→ THE PROBLEM:
Reproduce the opening lines of the records exactly, please, stopping after the line that contains "assert (forall l m, (m <> [] \/ e ∈ l) ->".
· · ·
Lemma lookup_non_empty cfg e :
  e ∈ listAgentEntries cfg -> truthy (trim (or_empty (ae_id e))) = true ->
  al_byNormalizedId (buildAgentLookup cfg) <> [].
Proof.
  intros He Ht. rewrite buildAgentLookup_eq.
  assert (forall l m, (m <> [] \/ e ∈ l) ->
    foldl (fun m x => match entry_binding x with Some (k, v) => jm_set k v m | None => m end) m l <> [])
    as H.
  { induction l as [|x l IH]; intros m Hm; cbn [foldl]; [destruct Hm; set_solver|].
    apply IH. destruct (entry_binding x) as [[k v]|] eqn:Eb.
    - left. destruct m as [|[k0 v0] m]; simpl; [done|]. by destruct (decide _).
    - destruct Hm as [Hm|Hm]; [by left|]. apply elem_of_cons in Hm as [->|Hm]; [|by right].
      exfalso. revert Eb. unfold entry_binding. destruct (ae_id x) as [s|]; [|done].
      change (truthy (trim s) = true) in Ht. cbn [fmap option_fmap option_map]. by rewrite Ht. }
  apply H. by right.
Qed.

Lemma routeOfMatch_chosen cfg q found : exists agentId matchedBy dmScope,
  routeOfMatch cfg q found =
  chooseRoute (buildAgentLookup cfg) (cfg_session cfg) q agentId matchedBy dmScope.
Proof. unfold routeOfMatch. destruct found as [[b by_]|]; eauto. Qed.

(** Routing never leaves the configured agents: once the configuration
    names an agent, the agent of every route is one of the configured ids
    (a binding that names an unknown agent falls back to the default one),
    whatever the bindings say. *)
Theorem resolveAgentRoute_agent_configured cfg input :
  Exists (fun e => truthy (trim (or_empty (ae_id e))) = true) (listAgentEntries cfg) ->
  normalizeAgentId (Some (resolveDefaultAgentId cfg)) = resolveDefaultAgentId cfg ->
  ra_agentId (resolveAgentRoute_uncached cfg input) ∈ listAgentIds cfg.
Proof.
  intros (e & He & Ht)%Exists_exists Hd.
  unfold resolveAgentRoute_uncached, resolveRouteQuery.
  destruct (routeOfMatch_chosen cfg (normalizeRouteInput input)
    (search_tiers (normalizeRouteInput input) (routeTiers (buildEvaluatedBindingsIndex
       (lookupChannelAccount (buildEvaluatedBindingsByChannel cfg)
          (rq_channel (normalizeRouteInput input)) (rq_accountId (normalizeRouteInput input))))
       (normalizeRouteInput input)))) as (agentId & by_ & dm & ->).
  cbn [chooseRoute ra_agentId].
  destruct (pickFirstExistingAgentId_listed cfg agentId) as [?| ->]; [|done|].
  - by eapply lookup_non_empty.
  - rewrite Hd. apply resolveDefaultAgentId_listed_aux.
Qed.

Definition example_cfg : Config :=
  {| cfg_agents := Some [ {| ae_id := Some (lit "Ops"); ae_default := true |};
                          {| ae_id := Some (lit "dev"); ae_default := false |} ];
     cfg_bindings := Some [
       {| ab_type := None; ab_agentId := lit "ghost";
          ab_match := Some {| bm_channel := Some (lit "telegram"); bm_accountId := Some (lit "*");
            bm_peer := None; bm_guildId := VUndefined; bm_teamId := VUndefined; bm_roles := None |};
          ab_dmScope := None |} ];
     cfg_session := None |}.
(* ===== verification/RouteCache.v ===== *)
(** * The caches of route resolution

    [src/routing/resolve-route.ts] as it runs: the three [WeakMap]s keyed by
    the configuration object, threaded through [resolveAgentRoute].  A
    configuration object is its identity and the references of its [agents],
    [bindings] and [session], which may be replaced between two calls; what a
    reference points to does not change.

    The theorems: on queries whose cache keys are unambiguous every cached
    answer is the uncached one, whatever was asked before and whatever was
    replaced; the caches stay within their bounds; and an ambiguous query gets
    a route that belongs to another one. *)
From S2P Require Import Prelude JsString JsMap Normalization SessionKeyUtils SessionKey RouteConfig.
From S2P Require Import ResolveRoute RouteRefinement.

(** ** Keys *)

Definition tab : ascii := "009"%char.
Definition comma : ascii := ","%char.
Definition hyphen : jstr := lit "-".

Definition formatRouteCachePeer (peer : option RoutePeer) : jstr :=
  match peer with
  | None => hyphen
  | Some p => if negb (truthy (rp_id p)) then hyphen else peer_key (rp_kind p) (rp_id p)
  end.

Definition formatRoleIdsCacheKey (roleIds : list jstr) : jstr :=
  match roleIds with
  | [] => hyphen
  | [role] => role
  | [first; second] =>
      if jstr_le first second then first ++ comma :: second else second ++ comma :: first
  | _ => join [comma] (to_sorted roleIds)
  end.

Definition buildResolvedRouteCacheKey (q : RouteQuery) (dmScope : DmScope) : jstr :=
  join [tab]
    [ rq_channel q; rq_accountId q; formatRouteCachePeer (rq_peer q);
      formatRouteCachePeer (rq_parentPeer q); str_or (rq_guildId q) hyphen;
      str_or (rq_teamId q) hyphen; formatRoleIdsCacheKey (rq_memberRoleIds q);
      dm_scope_name dmScope ].

Definition channel_account_key (channel accountId : jstr) : jstr := channel ++ tab :: accountId.

(** ** State *)

Record ConfigObject := { co_id : nat; co_agents : nat; co_bindings : nat; co_session : nat }.

Record AgentLookupCache := { ac_agentsRef : nat; ac_lookup : AgentLookup }.

Record EvaluatedBindingsCache := {
  ec_bindingsRef : nat;
  ec_byChannel : list (jstr * EvaluatedBindingsByChannel);
  ec_byChannelAccount : list (jstr * list EvaluatedBinding);
  ec_byChannelAccountIndex : list (jstr * EvaluatedBindingsIndex);
}.

Record ResolvedRouteCache := {
  rr_bindingsRef : nat;
  rr_agentsRef : nat;
  rr_sessionRef : nat;
  rr_byKey : list (jstr * ResolvedAgentRoute);
}.

Record RouteCaches := {
  agentLookupCacheByCfg : list (nat * AgentLookupCache);
  evaluatedBindingsCacheByCfg : list (nat * EvaluatedBindingsCache);
  resolvedRouteCacheByCfg : list (nat * ResolvedRouteCache);
}.

Definition no_caches : RouteCaches :=
  {| agentLookupCacheByCfg := []; evaluatedBindingsCacheByCfg := []; resolvedRouteCacheByCfg := [] |}.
· · ·
→ RESPONSE AREA:
Lemma lookup_non_empty cfg e :
  e ∈ listAgentEntries cfg -> truthy (trim (or_empty (ae_id e))) = true ->
  al_byNormalizedId (buildAgentLookup cfg) <> [].
Proof.
  intros He Ht. rewrite buildAgentLookup_eq.
  assert (forall l m, (m <> [] \/ e ∈ l) ->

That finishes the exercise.